Ron Shorrer provides a translation (he says he 'upgraded' the Google translation):
"The health Committee
of the Knesset approved today (Monday) for the first reading the bill allowing
prioritizing transplants to living organ donor, even if they donated to a
relative. So far only ADI card holders who needed a
transplant received priority , but those who donated to their
relative remained outside the scope of the law, not winning this
priority.
"These
livedonors go through a process so difficult," said the discussion MK
Gal-On (Meretz), who initiated the bill along with committee chairman MK Haim
Katz (Likud). "There is no difference in suffering between those who
donated to a stranger and those who donated to a family member. "Galon
stressed that the bill has the support of the government.
"It took hard rehabilitation over three months,"

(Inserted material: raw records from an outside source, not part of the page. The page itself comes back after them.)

(** * Stick tables (src/stick_table.c): a shallow embedding and its properties

    The table of sticky sessions is embedded as a record that carries the
    two ebtree indexes, the counters and the memory its session pointers
    refer to.  Every C function of the file is a Rocq function of the same
    name on that record; [now_ms] is passed explicitly. *)

From stdpp Require Import gmap list sorting strings.
From Stdlib Require Import ZArith Lia.

Open Scope Z_scope.

(** ** Machine integers *)

(** [unsigned int] values are kept as their value in [0, 2^32); an [int]
    holding a tick is kept as its 32-bit pattern and read back as a signed
    number with [s32] where the C code compares a difference with zero. *)
Definition u32 (x : Z) : Z := x mod 2 ^ 32.

Definition s32 (x : Z) : Z :=
  let y := x mod 2 ^ 32 in if y <? 2 ^ 31 then y else y - 2 ^ 32.

(** [size_t] is 64 bits wide. *)
Definition size_t (x : Z) : Z := x mod 2 ^ 64.

Definition MIN (a b : Z) : Z := if a <? b then a else b.

(** ** Ticks

    Modelled from the spec: the tick helpers of common/ticks.h and the
    constants of common/time.h are not part of the file.  The spec has a
    32-bit wrapping tick clock, a "never" sentinel and a fixed look-back
    margin; they are given here the definitions the C headers have: the
    sentinel is tick 0, the margin is half the tick space, and two ticks
    are ordered by the sign of their 32-bit difference. *)

Definition TICK_ETERNITY : Z := 0.
Definition TIMER_LOOK_BACK : Z := 2 ^ 31.
Definition MS_TO_TICKS (ms : Z) : Z := ms.

Definition tick_isset (expire : Z) : bool := negb (expire =? 0).

Definition tick_add (now timeout : Z) : Z :=
  let now := u32 (now + timeout) in
  if now =? 0 then 1 else now.

Definition tick_is_lt (t1 t2 : Z) : bool := s32 (t1 - t2) <? 0.

Definition tick_is_expired (timer now : Z) : bool :=
  if negb (tick_isset timer) then false
  else if s32 (timer - now) <=? 0 then true
  else false.

Definition tick_first (t1 t2 : Z) : Z :=
  if negb (tick_isset t1) then t2
  else if negb (tick_isset t2) then t1
  else if s32 (t1 - t2) <=? 0 then t1
  else t2.

(** ** Sessions and tables *)

Definition ptr := nat.

(** [struct stksess].  The two embedded ebtree nodes are represented by
    what the file reads and writes of them: the 32-bit key of [exps], the
    key bytes of [keys], and whether each [node.leaf_p] is non-NULL. *)
Record stksess := {
  sid : Z;
  ts_expire : Z;
  exps_key : Z;
  exps_leaf_p : bool;
  keys_leaf_p : bool;
  keys_key : list Z;
}.

#[global] Instance stksess_inhabited : Inhabited stksess :=
  populate {| sid := 0; ts_expire := 0; exps_key := 0;
              exps_leaf_p := false; keys_leaf_p := false; keys_key := [] |}.

Definition with_sid (v : Z) (e : stksess) : stksess :=
  {| sid := v; ts_expire := ts_expire e; exps_key := exps_key e;
     exps_leaf_p := exps_leaf_p e; keys_leaf_p := keys_leaf_p e;
     keys_key := keys_key e |}.

Definition with_expire (v : Z) (e : stksess) : stksess :=
  {| sid := sid e; ts_expire := v; exps_key := exps_key e;
     exps_leaf_p := exps_leaf_p e; keys_leaf_p := keys_leaf_p e;
     keys_key := keys_key e |}.

Definition with_exps_key (v : Z) (e : stksess) : stksess :=
  {| sid := sid e; ts_expire := ts_expire e; exps_key := v;
     exps_leaf_p := exps_leaf_p e; keys_leaf_p := keys_leaf_p e;
     keys_key := keys_key e |}.

Definition with_exps_leaf_p (v : bool) (e : stksess) : stksess :=
  {| sid := sid e; ts_expire := ts_expire e; exps_key := exps_key e;
     exps_leaf_p := v; keys_leaf_p := keys_leaf_p e;
     keys_key := keys_key e |}.

Definition with_keys_leaf_p (v : bool) (e : stksess) : stksess :=
  {| sid := sid e; ts_expire := ts_expire e; exps_key := exps_key e;
     exps_leaf_p := exps_leaf_p e; keys_leaf_p := v;
     keys_key := keys_key e |}.

Definition with_keys_key (v : list Z) (e : stksess) : stksess :=
  {| sid := sid e; ts_expire := ts_expire e; exps_key := exps_key e;
     exps_leaf_p := exps_leaf_p e; keys_leaf_p := keys_leaf_p e;
     keys_key := v |}.

Inductive stktable_type :=
  | STKTABLE_TYPE_IP
  | STKTABLE_TYPE_INTEGER
  | STKTABLE_TYPE_STRING.

Definition is_string (ty : stktable_type) : bool :=
  match ty with STKTABLE_TYPE_STRING => true | _ => false end.

(** [struct stktable_key]: the bytes at [key] and the length [key_len]. *)
Record stktable_key := { key : list Z; key_len : Z }.

(** [struct stktable], with the memory [mem] its pointers refer to.
    - [keys] is the ebmb tree of the sessions, in insertion order (only
      exact lookups are made on it);
    - [exps] is the eb32 tree, the list of its nodes in key order;
    - [pool] is the slot allocator, see [pool_alloc2];
    - [exp_task] is the [expire] field of the expiration task. *)
Record stktable := {
  keys : list ptr;
  exps : list ptr;
  pool : list ptr;
  exp_task : Z;
  type : stktable_type;
  key_size : Z;
  size : Z;
  current : Z;
  nopurge : Z;
  exp_next : Z;
  expire : Z;
  mem : gmap ptr stksess;
}.

Definition with_keys (v : list ptr) (t : stktable) : stktable :=
  {| keys := v; exps := exps t; pool := pool t; exp_task := exp_task t;
     type := type t; key_size := key_size t; size := size t;
     current := current t; nopurge := nopurge t; exp_next := exp_next t;
     expire := expire t; mem := mem t |}.

Definition with_exps (v : list ptr) (t : stktable) : stktable :=
  {| keys := keys t; exps := v; pool := pool t; exp_task := exp_task t;
     type := type t; key_size := key_size t; size := size t;
     current := current t; nopurge := nopurge t; exp_next := exp_next t;
     expire := expire t; mem := mem t |}.

Definition with_pool (v : list ptr) (t : stktable) : stktable :=
  {| keys := keys t; exps := exps t; pool := v; exp_task := exp_task t;
     type := type t; key_size := key_size t; size := size t;
     current := current t; nopurge := nopurge t; exp_next := exp_next t;
     expire := expire t; mem := mem t |}.

Definition with_current (v : Z) (t : stktable) : stktable :=
  {| keys := keys t; exps := exps t; pool := pool t; exp_task := exp_task t;
     type := type t; key_size := key_size t; size := size t;
     current := v; nopurge := nopurge t; exp_next := exp_next t;
     expire := expire t; mem := mem t |}.

(** [t->exp_task->expire = t->exp_next = v]. *)
Definition with_exp_next_task (v : Z) (t : stktable) : stktable :=
  {| keys := keys t; exps := exps t; pool := pool t; exp_task := v;
     type := type t; key_size := key_size t; size := size t;
     current := current t; nopurge := nopurge t; exp_next := v;
     expire := expire t; mem := mem t |}.

Definition with_exp_next (v : Z) (t : stktable) : stktable :=
  {| keys := keys t; exps := exps t; pool := pool t; exp_task := exp_task t;
     type := type t; key_size := key_size t; size := size t;
     current := current t; nopurge := nopurge t; exp_next := v;
     expire := expire t; mem := mem t |}.

Definition with_mem (v : gmap ptr stksess) (t : stktable) : stktable :=
  {| keys := keys t; exps := exps t; pool := pool t; exp_task := exp_task t;
     type := type t; key_size := key_size t; size := size t;
     current := current t; nopurge := nopurge t; exp_next := exp_next t;
     expire := expire t; mem := v |}.

(** [*ts] and a write through [ts]. *)
Definition deref (t : stktable) (ts : ptr) : stksess := mem t !!! ts.

Definition poke (ts : ptr) (f : stksess → stksess) (t : stktable) : stktable :=
  with_mem (<[ts := f (deref t ts)]> (mem t)) t.

(** ** The ebtree primitives

    Modelled from the spec: ebtree is a library outside the file; the spec
    assumes of it insert, delete, exact lookup, first node, next node in
    key order and first node with key >= x.  A node is in a tree at most
    once; duplicates of a key are kept in insertion order. *)

Fixpoint eb32_lookup_ge (m : gmap ptr stksess) (l : list ptr) (x : Z) : option ptr :=
  match l with
  | [] => None
  | p :: l' => if x <=? exps_key (m !!! p) then Some p else eb32_lookup_ge m l' x
  end.

Definition eb32_first (l : list ptr) : option ptr := head l.

Fixpoint eb32_next (l : list ptr) (p : ptr) : option ptr :=
  match l with
  | [] => None
  | q :: l' => if decide (q = p) then head l' else eb32_next l' p
  end.

(** The tree with the node [p] added, after the nodes with the same key. *)
Fixpoint eb32_place (m : gmap ptr stksess) (l : list ptr) (p : ptr) : list ptr :=
  match l with
  | [] => [p]
  | q :: l' =>
      if exps_key (m !!! p) <? exps_key (m !!! q) then p :: q :: l'
      else q :: eb32_place m l' p
  end.

(** The tree without the node [p]. *)
Definition unlink (p : ptr) (l : list ptr) : list ptr := filter (λ q, q ≠ p) l.

Definition eb32_insert (ts : ptr) (t : stktable) : stktable :=
  poke ts (with_exps_leaf_p true) (with_exps (eb32_place (mem t) (exps t) ts) t).

Definition eb32_delete (ts : ptr) (t : stktable) : stktable :=
  poke ts (with_exps_leaf_p false) (with_exps (unlink ts (exps t)) t).

Definition ebmb_insert (ts : ptr) (t : stktable) : stktable :=
  poke ts (with_keys_leaf_p true) (with_keys (ts :: keys t) t).

Definition ebmb_delete (ts : ptr) (t : stktable) : stktable :=
  poke ts (with_keys_leaf_p false) (with_keys (unlink ts (keys t)) t).

(** The bytes of a C string, up to its terminator. *)
Fixpoint cstr (b : list Z) : list Z :=
  match b with
  | [] => []
  | c :: b' => if c =? 0 then [] else c :: cstr b'
  end.

Fixpoint eb_find (f : ptr → bool) (l : list ptr) : option ptr :=
  match l with
  | [] => None
  | p :: l' => if f p then Some p else eb_find f l'
  end.

(** [ebmb_lookup(root, x, len)]: a node whose first [len] key bytes are
    those of [x]. *)
Definition ebmb_lookup (m : gmap ptr stksess) (l : list ptr) (x : list Z) (len : Z) : option ptr :=
  eb_find (λ p, bool_decide (take (Z.to_nat len) (keys_key (m !!! p)) = take (Z.to_nat len) x)) l.

(** [ebst_lookup(root, x)]: a node whose key is the C string [x]. *)
Definition ebst_lookup (m : gmap ptr stksess) (l : list ptr) (x : list Z) : option ptr :=
  eb_find (λ p, bool_decide (cstr (keys_key (m !!! p)) = cstr x)) l.

(** [ebst_lookup_len(root, x, len)]: a node whose key is the string made
    of the first [len] bytes of [x]. *)
Definition ebst_lookup_len (m : gmap ptr stksess) (l : list ptr) (x : list Z) (len : Z) : option ptr :=
  eb_find (λ p, bool_decide (cstr (keys_key (m !!! p)) = take (Z.to_nat len) x)) l.

(** ** The slot allocator

    Modelled from the spec: the pool allocator of common/memory.h is an
    external collaborator with two calls, acquire a slot (or fail) and
    release a slot.  The pool is the list of the slots it can still hand
    out; a released slot is the next one handed out, with the bytes it had
    when it was released. *)

Definition pool_alloc2 (pl : list ptr) : option (ptr * list ptr) :=
  match pl with
  | [] => None
  | p :: pl' => Some (p, pl')
  end.

Definition pool_free2 (pl : list ptr) (p : ptr) : list ptr := p :: pl.

(** [memcpy(dst, src, n)] on the bytes at [dst] and [src]; the C contract
    is that both hold [n] bytes.  A write [buf[i] = c] past the end of a
    buffer, undefined in C, leaves the list as it is. *)
Definition memcpy (dst src : list Z) (n : Z) : list Z :=
  take (Z.to_nat n) src ++ drop (Z.to_nat n) dst.

(** ** The functions of stick_table.c *)

Definition stksess_free (t : stktable) (ts : ptr) : stktable :=
  let t := with_current (u32 (current t - 1)) t in
  with_pool (pool_free2 (pool t) ts) t.

Definition stksess_key (t : stktable) (ts : ptr) (k : stktable_key) : stktable :=
  if negb (is_string (type t)) then
    poke ts (λ e, with_keys_key (memcpy (keys_key e) (key k) (key_size t)) e) t
  else
    let n := MIN (size_t (key_size t - 1)) (key_len k) in
    poke ts (λ e, with_keys_key (<[Z.to_nat n := 0]> (memcpy (keys_key e) (key k) n)) e) t.

Definition stksess_init (t : stktable) (ts : ptr) (k : stktable_key) : stktable :=
  let t := poke ts (with_keys_leaf_p false) t in
  let t := poke ts (with_exps_leaf_p false) t in
  let t := poke ts (with_sid 0) t in
  stksess_key t ts k.

(** What a scan did with a node it visited: detached it from [exps] only,
    put it back at its new date, or trashed the session. *)
Inductive verdict := Dropped | Restamped | Trashed.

said Dina Abecassis Committee, which donated a kidney to her brother patient 15
years ago. "Family members should be encouraged to donate organs,
since there is 99% match. I say that the Benefit also should apply
retroactively to everyone who donated organs years ago, like me, not only from
the entry into force of the law".
"Today people are donating to family members in the lack
of choice," said Amos wing debate, Israel's national chairman kidney
transplant patients. "They do it because there is hardly no donations from
the dead . We need to reward even more the family members who
donate. "
"Representative of the Ministry of Health, Mr. Meir Broder
praised the bill and noted that an organ donor is at health risk and therefore
should be provided with a safety net as suggested in this amendment.
"Hundreds of Israeli patients are waiting right now
for an organ donation and the bill that we submitted may encourage
family members to pitch in and contribute," said committee chairman MK
Haim Katz. "Later we will discuss the application of the legislative
process to the benefit of family members who donated in years past."